WORK TO BE COMPLETED: Once the line containing "induction entries as" has been copied, stop; copy every line before it exactly, beginning with the first line of the material below.

--- DATA SUPPLIED Enclosed Below ---

Lemma ingest_entries_all clock id entries : forall i r s,
  Forall (fun e => cd_src_dkms e = id /\ is_well_formed e = true) entries -> NoDup (map demand_key entries) ->
  let '(r', s') := ingest_entries clock i id entries r s in
  s' = mkSummary (is_accepted s + length entries) (is_errors s) /\
  (forall e, e ∈ entries -> exists e', r' !! demand_key e = Some e' /\ filed e e') /\
  (forall k, k ∉ map demand_key entries -> r' !! k = r !! k).
Proof.
  induction entries as [|e entries IH]; intros i r s Hall Hnd; cbn [ingest_entries].
  { split_and!; [destruct s; cbn; f_equal; lia|by intros e ?%not_elem_of_nil|done]. }
  apply Forall_cons in Hall as [[Hsrc Hwf] Hall]. cbn [map] in Hnd. apply NoDup_cons in Hnd as [Hni Hnd].
  rewrite Hsrc, String.eqb_refl, Hwf. cbn [negb]. cbv zeta.
  set (e1 := if clock i <? cd_timestamp_ms e then with_timestamp (clock i) e else e).
  assert (He1 : filed e e1) by (unfold e1, filed; destruct (Z.ltb_spec (clock i) (cd_timestamp_ms e)); split_and!; try done; cbn; lia).
  assert (Hk : demand_key e1 = demand_key e) by apply He1. rewrite Hk.
  specialize (IH (S i) (<[demand_key e := e1]> r) (mkSummary (S (is_accepted s)) (is_errors s)) Hall Hnd).
  destruct (ingest_entries _ _ _ _ _ _) as [r' s']. destruct IH as (I1 & I2 & I3). split_and!.
  - rewrite I1. cbn. f_equal. lia.
  - intros e' [->|Hin]%elem_of_cons; [|by apply I2]. exists e1. split; [|done]. rewrite I3 by done. by rewrite lookup_insert_eq.
  - intros k Hk'. cbn [map] in Hk'. rewrite not_elem_of_cons in Hk'. destruct Hk' as [Hne Hk']. rewrite I3 by done.
    by rewrite lookup_insert_ne.
Qed.

Section Report.
Context {SBB : Type}.
Implicit Types n : Node SBB.

Definition report_grade (g : GenRates) (peer : string) : KeyGrade := if default true (qkd_available g peer) then GradeQkd else GradePqc.
Definition report_entry (me : string) (now_ms : Z) n (g : GenRates) (t : DemandTracker) (peer : string) : CommodityDemand :=
  mkDemand me peer (f_of_Z (enc_len (for_peer (dk_pool (nd_d n)) peer))) (f_of_Z (g_capacity (nd_gen n))) (tracker_rate peer now_ms t).2 now_ms (report_grade g peer).

Lemma tracker_rate_other peer q now_ms t : peer <> q -> (tracker_rate q now_ms (tracker_rate peer now_ms t).1).2 = (tracker_rate q now_ms t).2.
Proof.
  intros Hne. unfold tracker_rate at 2. destruct (dt_counters t !! peer) as [c|]; [|done]. cbn [ewma_rate fst].
  unfold tracker_rate. cbn [dt_counters with_counters]. rewrite lookup_insert_ne by done. destruct (dt_counters t !! q); done.
Qed.

Lemma demand_entries_map me now_ms n g peers : forall t, NoDup peers ->
  (demand_entries me (g_capacity (nd_gen n)) now_ms n g peers t).2 = map (report_entry me now_ms n g t) peers.
Proof.
  induction peers as [|peer peers IH]; intros t Hnd; [done|]. apply NoDup_cons in Hnd as [Hni Hnd]. cbn [demand_entries map].
  unfold report_entry at 1. destruct (tracker_rate peer now_ms t) as [t1 drain] eqn:Et. specialize (IH t1 Hnd).
  destruct (demand_entries _ _ _ _ _ _ t1) as [t2 rest]. cbn [snd] in *. f_equal. rewrite IH. apply map_ext_in. intros q Hq%list_elem_of_In.
  unfold report_entry. f_equal. replace t1 with (tracker_rate peer now_ms t).1 by (by rewrite Et). apply tracker_rate_other. by intros ->.
Qed.

Lemma hash_keys_nodup `{HashOrder} {A} (m : gmap string A) : NoDup (hash_iter m).*1.
Proof. rewrite hash_iter_perm. apply NoDup_fst_map_to_list. Qed.

Definition drain_ok (x : f64) : bool := fle f_zero x && is_finite x && fle x MAX_MAGNITUDE.

Lemma report_entry_wf me now_ms n g t peer : me <> ""%string -> peer <> ""%string -> peer <> me ->
  0 < g_capacity (nd_gen n) <= 10 ^ 9 -> enc_len (for_peer (dk_pool (nd_d n)) peer) <= 10 ^ 9 -> drain_ok (tracker_rate peer now_ms t).2 = true ->
  is_well_formed (report_entry me now_ms n g t peer) = true.
Proof.
  intros Hme Hp Hne Hcap Hlen Hd. unfold drain_ok in Hd. rewrite !andb_true_iff in Hd. destruct Hd as [[Hd1 Hd2] Hd3].
  assert (Hl0 : 0 <= enc_len (for_peer (dk_pool (nd_d n)) peer)) by (unfold enc_len, buf_len, zlen; lia).
  unfold is_well_formed, report_entry. cbn [cd_capacity cd_level cd_drain_rate cd_src_dkms cd_dst_dkms]. change f_zero with (f_of_Z 0).
  unfold MAX_MAGNITUDE. rewrite f_of_Z_lt, !f_of_Z_le, !f_of_Z_finite by lia. change (f_of_Z 0) with f_zero. fold MAX_MAGNITUDE.
  rewrite Hd1, Hd2, Hd3, (proj2 (Z.ltb_lt _ _)), !(proj2 (Z.leb_le _ _)) by lia. cbn [andb].
  rewrite !(proj2 (String.eqb_neq _ _)) by congruence. done.
Qed.
End Report.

--- End of Enclosed DATA SUPPLIED ---

ANSWER AREA:
Lemma ingest_entries_all clock id entries : forall i r s,
  Forall (fun e => cd_src_dkms e = id /\ is_well_formed e = true) entries -> NoDup (map demand_key entries) ->
  let '(r', s') := ingest_entries clock i id entries r s in
  s' = mkSummary (is_accepted s + length entries) (is_errors s) /\
  (forall e, e ∈ entries -> exists e', r' !! demand_key e = Some e' /\ filed e e') /\
  (forall k, k ∉ map demand_key entries -> r' !! k = r !! k).
Proof.
  induction entries as [|e entries IH]; intros i r s Hall Hnd; cbn [ingest_entries].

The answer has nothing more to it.